(** Twenty products make three pages: products 1-9, 10-18 and
    19-20. *)
Theorem pagination_twenty (l : list Product) :
  length l = 20 ->
  totalPages l = 3%Z /\ paginatedProducts l 1 = take 9 l /\
  paginatedProducts l 2 = take 9 (drop 9 l) /\ paginatedProducts l 3 = drop 18 l /\
  length (paginatedProducts l 3) = 2.
Proof.
  intros Hl.
  assert (P1 : paginatedProducts l 1 = take 9 l) by exact (paginatedProducts_page l 0).
  assert (P2 : paginatedProducts l 2 = take 9 (drop 9 l))
    by exact (paginatedProducts_page l 1).
  assert (P3 : paginatedProducts l 3 = take 9 (drop 18 l))
    by exact (paginatedProducts_page l 2).
  rewrite P1, P2, P3, (take_ge (drop 18 l)), length_drop
    by (rewrite length_drop; lia).
  unfold totalPages. rewrite Hl. repeat split; lia.
Qed.

(** ** Witnesses *)

Lemma updatedProducts_all_category_witness :
  key allCategory = "category.all" /\
  Permutation (updatedProducts keyTranslation sampleGetTime allCategory "" "newest" sampleProducts)
    sampleProducts.
Proof.
  split; [reflexivity|].
  apply (updatedProducts_all_category keyTranslation sampleGetTime allCategory "newest" sampleProducts).
  reflexivity.
Defined.

Lemma updatedProducts_newest_sorted_witness :
  Forall (fun p => is_Some (sampleGetTime (date p))) sampleProducts /\
  Sorted (fun a b => exists ta tb, sampleGetTime (date a) = Some ta /\
            sampleGetTime (date b) = Some tb /\ (tb <= ta)%Z)
    (updatedProducts keyTranslation sampleGetTime allCategory "" "newest" sampleProducts).
Proof.
  assert (Hv : Forall (fun p => is_Some (sampleGetTime (date p))) sampleProducts)
    by (repeat econstructor).
  split; [exact Hv|].
  exact (updatedProducts_newest_sorted keyTranslation sampleGetTime allCategory "" sampleProducts Hv).
Defined.

Lemma updatedProducts_oldest_sorted_witness :
  Forall (fun p => is_Some (sampleGetTime (date p))) sampleProducts /\
  Sorted (fun a b => exists ta tb, sampleGetTime (date a) = Some ta /\
            sampleGetTime (date b) = Some tb /\ (ta <= tb)%Z)
    (updatedProducts keyTranslation sampleGetTime allCategory "" "oldest" sampleProducts).
Proof.
  assert (Hv : Forall (fun p => is_Some (sampleGetTime (date p))) sampleProducts)
    by (repeat econstructor).
  split; [exact Hv|].
  exact (updatedProducts_oldest_sorted keyTranslation sampleGetTime allCategory "" sampleProducts Hv).
Defined.

Lemma updatedProducts_other_sort_keeps_order_witness :
  "name-asc" <> "newest" /\ "name-asc" <> "oldest" /\
  updatedProducts keyTranslation sampleGetTime allCategory "" "name-asc" sampleProducts =
  List.filter (productMatches keyTranslation allCategory "") sampleProducts.
Proof.
  assert (Hn : "name-asc" <> "newest") by discriminate.
  assert (Ho : "name-asc" <> "oldest") by discriminate.
  split; [exact Hn|]. split; [exact Ho|].
  exact (updatedProducts_other_sort_keeps_order keyTranslation sampleGetTime allCategory "" "name-asc"
           sampleProducts Hn Ho).
Defined.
——
Task to carry out:
Exactly as they appear above, transcribe the records in full.

Solution to this problem:
(** Twenty products make three pages: products 1-9, 10-18 and
    19-20. *)
Theorem pagination_twenty (l : list Product) :
  length l = 20 ->
  totalPages l = 3%Z /\ paginatedProducts l 1 = take 9 l /\
  paginatedProducts l 2 = take 9 (drop 9 l) /\ paginatedProducts l 3 = drop 18 l /\
  length (paginatedProducts l 3) = 2.
Proof.
  intros Hl.
  assert (P1 : paginatedProducts l 1 = take 9 l) by exact (paginatedProducts_page l 0).
  assert (P2 : paginatedProducts l 2 = take 9 (drop 9 l))
    by exact (paginatedProducts_page l 1).
  assert (P3 : paginatedProducts l 3 = take 9 (drop 18 l))
    by exact (paginatedProducts_page l 2).
  rewrite P1, P2, P3, (take_ge (drop 18 l)), length_drop
    by (rewrite length_drop; lia).
  unfold totalPages. rewrite Hl. repeat split; lia.
Qed.

(** ** Witnesses *)

Lemma updatedProducts_all_category_witness :
  key allCategory = "category.all" /\
  Permutation (updatedProducts keyTranslation sampleGetTime allCategory "" "newest" sampleProducts)
    sampleProducts.
Proof.
  split; [reflexivity|].
  apply (updatedProducts_all_category keyTranslation sampleGetTime allCategory "newest" sampleProducts).
  reflexivity.
Defined.

Lemma updatedProducts_newest_sorted_witness :
  Forall (fun p => is_Some (sampleGetTime (date p))) sampleProducts /\
  Sorted (fun a b => exists ta tb, sampleGetTime (date a) = Some ta /\
            sampleGetTime (date b) = Some tb /\ (tb <= ta)%Z)
    (updatedProducts keyTranslation sampleGetTime allCategory "" "newest" sampleProducts).
Proof.
  assert (Hv : Forall (fun p => is_Some (sampleGetTime (date p))) sampleProducts)
    by (repeat econstructor).
  split; [exact Hv|].
  exact (updatedProducts_newest_sorted keyTranslation sampleGetTime allCategory "" sampleProducts Hv).
Defined.

Lemma updatedProducts_oldest_sorted_witness :
  Forall (fun p => is_Some (sampleGetTime (date p))) sampleProducts /\
  Sorted (fun a b => exists ta tb, sampleGetTime (date a) = Some ta /\
            sampleGetTime (date b) = Some tb /\ (ta <= tb)%Z)
    (updatedProducts keyTranslation sampleGetTime allCategory "" "oldest" sampleProducts).
Proof.
  assert (Hv : Forall (fun p => is_Some (sampleGetTime (date p))) sampleProducts)
    by (repeat econstructor).
  split; [exact Hv|].
  exact (updatedProducts_oldest_sorted keyTranslation sampleGetTime allCategory "" sampleProducts Hv).
Defined.

Lemma updatedProducts_other_sort_keeps_order_witness :
  "name-asc" <> "newest" /\ "name-asc" <> "oldest" /\
  updatedProducts keyTranslation sampleGetTime allCategory "" "name-asc" sampleProducts =
  List.filter (productMatches keyTranslation allCategory "") sampleProducts.
Proof.
  assert (Hn : "name-asc" <> "newest") by discriminate.
  assert (Ho : "name-asc" <> "oldest") by discriminate.
  split; [exact Hn|]. split; [exact Ho|].
  exact (updatedProducts_other_sort_keeps_order keyTranslation sampleGetTime allCategory "" "name-asc"
           sampleProducts Hn Ho).
Defined.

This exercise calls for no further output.